Be Weary of Those Who Seek Approval

Be Weary of Those Who Seek Approval
Milad Doroudian
11/26/2014
Updated:
4/23/2016

When I first meet someone, I judge their character and morality on whether they ask my opinion on something in which they are involved, or whether I approve of their appearance, their work, or their demeanor. Nothing is more indicative of someone’s view on life than whether they seek attention, approval, and justification from those around them. Precisely why the moment someone asks for my opinion, is the moment when they lose any respect they could have conceivably obtained from me. Yet, the problem is much deeper and complex than one thinks.

Those who go around and seek the justification of others to go through their lives, are men and women who have no notion of the true meaning of existence in the world in which they inhabit. They live for others, rather than live for themselves, and for their work. They irrationally need the approval of others, and use others’ opinions to mold their actions, the way they look, the way they think, the way they are. Nothing could be more despicable.

As to why you should fear someone who asks for your thought, is precisely because of their reasons. They seek your answer in order to validate themselves and that what they are doing, or what they are is completely normal, as if there is such a thing as ‘normal’ and it is determined by the masses. They do not trust themselves, and their own self enough to make that judgement, and thus they place that responsibility on others. Their personality is so weak that they rely on the judgement of others. It makes one wonder what some people’s true motivations are.

The person who justifies himself through his peers is not in fact doing something to please himself or his own happiness, rather the happiness of his peers. This is as Ayn Rand has said, morally inexcusable, and plain evil.

Do not confuse the principle of approval-seeking with that of asking someone else for an opinion on something of no relevance. If your friend asks you which dress or suit looks better on them do not see this as a sign of weakness, rather that they value you and your opinion enough to ask.

Yet, those people that never make a decision without the consent of others are not worthy of admiration for they do not place their own self above that of the rest. When someone seeks the approval of his family, or friends as to whether he or she has chosen the right career or work to do, is when the problem of opinion first arises. If your parents want you to become a doctor yet that would make you utterly unhappy, what is morally justifiable? To follow their advice and satisfy their demands, or follow your own and satisfy your own happiness?

There is a very important difference between the person who seeks attention on social media to fuel their own false state of self-esteem, and the person who asks their loved one, or friend a question on an opinion of their own. The former is an attempt at trying to find meaning in one’s choice, while the latter is simply taking the ideas from those that have value to them, in order to have an exchange of ideas. Also the former is based on an idea that if others love you than you are acceptable, rather that if you love yourself and strive to become better which will earn the love of others as found in the latter.

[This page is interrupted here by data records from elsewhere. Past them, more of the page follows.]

(** * Vector data-set readers of osbenchmark/utils/dataset.py

    A shallow embedding of the three [DataSet] implementations
    ([HDF5DataSet], [ParquetDataSet], [BigANNVectorDataSet]) and of the
    factory [get_data_set], followed by the properties of the readers.

    Python integers are [Z]; a method of a reader is a computation in a
    state-and-exception monad over the reader's attributes, so that the
    attributes left behind by a raised exception can be inspected; the
    one unbounded loop, in [ParquetDataSet._extract_vectors], runs on
    fuel. *)

From Stdlib Require Import ZArith Lia Strings.Byte Floats.SpecFloat.
From stdpp Require Import base list strings gmap.

Local Open Scope Z_scope.

(** ** Exceptions and the method monad *)

(** The exception classes the module raises or lets through. *)
Inductive exn : Type :=
| ConfigurationError (msg : string)          (* osbenchmark.utils.parse *)
| InvalidExtensionException (msg : string)   (* osbenchmark.exceptions *)
| PyException (msg : string)                 (* raise Exception(msg) *)
| StopIteration                              (* next() on an exhausted iterator *)
| OSError                                    (* the file cannot be opened or sought *)
| ValueError                                 (* an offset that does not fit the offset type *)
| KeyError                                   (* h5py: no such field *)
| StructError                                (* struct.unpack on a short buffer *)
| AttributeError                             (* attribute not set, or attribute of None *)
| TypeError.                                 (* arithmetic on None, call of None *)

Inductive result (A : Type) : Type :=
| Ok (a : A)
| Raise (e : exn).
Arguments Ok {A} a.
Arguments Raise {A} e.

Similar to a marketplace, people trade and share ideas mutually, voluntarily, yet that doesn’t mean that one must supplement his/her ideas on that of the other, nor does it mean that one should validate one’s ideas through the other person. One can learn from others, but they must ultimately create their own thoughts.

The best way to combat those who want approval from you is rather simple. Sheer indifference to their existence, and the lack of opinions on whatever their whims take them on. They need justification. If one denies it to them, they are forced to find their true opinions from the only source that truly matters:themselves. However this is a frightening concept to most men and women.

Many will say that these principles are merely the precepts of Objectivism, while this might be true, it is also true that they are the most basic ideas behind the rational mind, one which man has had for thousands of years. Rationality, reason and intelligence usually foster best when the opinions of other men and women do not act as a burden on an individual’s shoulders, not because their existence is an issue, rather that the individual does not pay any heed to them. It is when they become irrelevant that someone may begin to prosper.

The individual who looks for justification should be feared, as they are willing to say or do anything in order to receive it from you, or others. But don’t take my opinion as truth. Think for yourself.

Milad Doroudian is a writer, historian and the Senior Editor of The Art of Polemics Magazine. He is currently working on a book on the Jassy Pogrom of 1941, and is an active contributor at the Jerusalem Post, Jewish Press and The Times of Israel. Despite his interest and on-going research on the Jewish community of Romania, he is also planning to attend law school. He is the author of Essays in American History: From The Colonies to the Gilded Age.